(** * Price & Financials dashboard: the fetch pipeline and the table formatter

    A shallow embedding of [streamlit_app.py]: [load_data] with its two local
    helpers [latest_col] and [pretty_period], and [format_commas] with its
    local helper [fmt].  Python values, exceptions, the float conversions the
    formatter relies on and the small part of the pandas DataFrame interface
    the program calls are modelled first; the program follows. *)

From Stdlib Require Import ZArith Ascii String List Decimal DecimalPos Lia.
From Stdlib Require DecimalFacts.
From Stdlib Require Import Floats.SpecFloat.
From stdpp Require Import base gmap strings list.

(** ** Python values, exceptions and float conversions *)

Module Py.

(** Exceptions the modelled calls can raise. *)
Inductive exn :=
  | TypeError
  | ValueError
  | KeyError
  | OverflowError
  | ProviderError (msg : string).

(** The outcome of a Python call: a value, or a raised exception. *)
Inductive result (A : Type) :=
  | Ok (a : A)
  | Raise (e : exn).
Arguments Ok {A} a.
Arguments Raise {A} e.

Definition bind {A B} (c : result A) (k : A -> result B) : result B :=
  match c with
  | Ok a => k a
  | Raise e => Raise e
  end.

(** [try: c  except Exception: h] *)
Definition try_except {A} (c : result A) (h : result A) : result A :=
  match c with
  | Ok a => Ok a
  | Raise _ => h
  end.

(** A pandas [Timestamp], to the second. *)
Record Timestamp := {
  year : Z; month : Z; day : Z;
  hour : Z; minute : Z; second : Z
}.

(** Scalar values found in DataFrame cells and provider metadata.  [PFloat]
    carries an IEEE binary64 value; [PNA] is pandas' missing-value singleton
    [pd.NA] and [PNaT] its not-a-time [pd.NaT]. *)
Inductive pyval :=
  | PNone
  | PNA
  | PNaT
  | PBool (b : bool)
  | PInt (z : Z)
  | PFloat (f : spec_float)
  | PStr (s : string)
  | PTime (t : Timestamp).

(** Hashable labels of a DataFrame axis (column identifiers, row names). *)
Inductive label :=
  | LNone
  | LStr (s : string)
  | LInt (z : Z)
  | LTime (t : Timestamp).

Definition val_of_label (l : label) : pyval :=
  match l with
  | LNone => PNone
  | LStr s => PStr s
  | LInt z => PInt z
  | LTime t => PTime t
  end.

(** *** Decimal digits *)

Fixpoint chars_of_uint (d : Decimal.uint) : list ascii :=
  match d with
  | Nil => []
  | D0 d => "0"%char :: chars_of_uint d
  | D1 d => "1"%char :: chars_of_uint d
  | D2 d => "2"%char :: chars_of_uint d
  | D3 d => "3"%char :: chars_of_uint d
  | D4 d => "4"%char :: chars_of_uint d
  | D5 d => "5"%char :: chars_of_uint d
  | D6 d => "6"%char :: chars_of_uint d
  | D7 d => "7"%char :: chars_of_uint d
  | D8 d => "8"%char :: chars_of_uint d
  | D9 d => "9"%char :: chars_of_uint d
  end.

(** The decimal digits of a natural number, most significant first. *)
Definition digits (n : N) : list ascii := chars_of_uint (N.to_uint n).

Definition is_digit (c : ascii) : bool :=
  let n := nat_of_ascii c in (48 <=? n)%nat && (n <=? 57)%nat.

Definition digit_val (c : ascii) : Z := Z.of_nat (nat_of_ascii c) - 48.

(** The number written by a list of digits. *)
Definition Z_of_digits (ds : list ascii) : Z :=
  fold_left (fun acc c => 10 * acc + digit_val c)%Z ds 0%Z.

(** [str(z)] for an int. *)
Definition str_of_Z (z : Z) : string :=
  let ds := string_of_list_ascii (digits (Z.to_N (Z.abs z))) in
  if (z <? 0)%Z then String "-" ds else ds.

(** Digits of [z] left-padded with zeros to [width] characters (the [%m]
    and [%d] fields of [strftime], and the fields of an ISO date). *)
Definition zero_pad (width : nat) (z : Z) : list ascii :=
  let ds := digits (Z.to_N z) in
  replicate (width - length ds) "0"%char ++ ds.

(** Whether padding [n] to [w] characters gives exactly [w] digits. *)
Definition pad_ok (w : nat) (n : nat) : bool :=
  let cs := zero_pad w (Z.of_nat n) in
  (length cs =? w)%nat && forallb is_digit cs.

(** *** binary64 *)

Definition prec : Z := 53.
Definition emax : Z := 1024.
——————
* [What is required]:
Nothing in the material should be left out; output it exactly.

* [Completed exercise]:
(** * Price & Financials dashboard: the fetch pipeline and the table formatter

    A shallow embedding of [streamlit_app.py]: [load_data] with its two local
    helpers [latest_col] and [pretty_period], and [format_commas] with its
    local helper [fmt].  Python values, exceptions, the float conversions the
    formatter relies on and the small part of the pandas DataFrame interface
    the program calls are modelled first; the program follows. *)

From Stdlib Require Import ZArith Ascii String List Decimal DecimalPos Lia.
From Stdlib Require DecimalFacts.
From Stdlib Require Import Floats.SpecFloat.
From stdpp Require Import base gmap strings list.

(** ** Python values, exceptions and float conversions *)

Module Py.

(** Exceptions the modelled calls can raise. *)
Inductive exn :=
  | TypeError
  | ValueError
  | KeyError
  | OverflowError
  | ProviderError (msg : string).

(** The outcome of a Python call: a value, or a raised exception. *)
Inductive result (A : Type) :=
  | Ok (a : A)
  | Raise (e : exn).
Arguments Ok {A} a.
Arguments Raise {A} e.

Definition bind {A B} (c : result A) (k : A -> result B) : result B :=
  match c with
  | Ok a => k a
  | Raise e => Raise e
  end.

(** [try: c  except Exception: h] *)
Definition try_except {A} (c : result A) (h : result A) : result A :=
  match c with
  | Ok a => Ok a
  | Raise _ => h
  end.

(** A pandas [Timestamp], to the second. *)
Record Timestamp := {
  year : Z; month : Z; day : Z;
  hour : Z; minute : Z; second : Z
}.

(** Scalar values found in DataFrame cells and provider metadata.  [PFloat]
    carries an IEEE binary64 value; [PNA] is pandas' missing-value singleton
    [pd.NA] and [PNaT] its not-a-time [pd.NaT]. *)
Inductive pyval :=
  | PNone
  | PNA
  | PNaT
  | PBool (b : bool)
  | PInt (z : Z)
  | PFloat (f : spec_float)
  | PStr (s : string)
  | PTime (t : Timestamp).

(** Hashable labels of a DataFrame axis (column identifiers, row names). *)
Inductive label :=
  | LNone
  | LStr (s : string)
  | LInt (z : Z)
  | LTime (t : Timestamp).

Definition val_of_label (l : label) : pyval :=
  match l with
  | LNone => PNone
  | LStr s => PStr s
  | LInt z => PInt z
  | LTime t => PTime t
  end.

(** *** Decimal digits *)

Fixpoint chars_of_uint (d : Decimal.uint) : list ascii :=
  match d with
  | Nil => []
  | D0 d => "0"%char :: chars_of_uint d
  | D1 d => "1"%char :: chars_of_uint d
  | D2 d => "2"%char :: chars_of_uint d
  | D3 d => "3"%char :: chars_of_uint d
  | D4 d => "4"%char :: chars_of_uint d
  | D5 d => "5"%char :: chars_of_uint d
  | D6 d => "6"%char :: chars_of_uint d
  | D7 d => "7"%char :: chars_of_uint d
  | D8 d => "8"%char :: chars_of_uint d
  | D9 d => "9"%char :: chars_of_uint d
  end.

(** The decimal digits of a natural number, most significant first. *)
Definition digits (n : N) : list ascii := chars_of_uint (N.to_uint n).

Definition is_digit (c : ascii) : bool :=
  let n := nat_of_ascii c in (48 <=? n)%nat && (n <=? 57)%nat.

Definition digit_val (c : ascii) : Z := Z.of_nat (nat_of_ascii c) - 48.

(** The number written by a list of digits. *)
Definition Z_of_digits (ds : list ascii) : Z :=
  fold_left (fun acc c => 10 * acc + digit_val c)%Z ds 0%Z.

(** [str(z)] for an int. *)
Definition str_of_Z (z : Z) : string :=
  let ds := string_of_list_ascii (digits (Z.to_N (Z.abs z))) in
  if (z <? 0)%Z then String "-" ds else ds.

(** Digits of [z] left-padded with zeros to [width] characters (the [%m]
    and [%d] fields of [strftime], and the fields of an ISO date). *)
Definition zero_pad (width : nat) (z : Z) : list ascii :=
  let ds := digits (Z.to_N z) in
  replicate (width - length ds) "0"%char ++ ds.

(** Whether padding [n] to [w] characters gives exactly [w] digits. *)
Definition pad_ok (w : nat) (n : nat) : bool :=
  let cs := zero_pad w (Z.of_nat n) in
  (length cs =? w)%nat && forallb is_digit cs.

(** *** binary64 *)

Definition prec : Z := 53.
Definition emax : Z := 1024.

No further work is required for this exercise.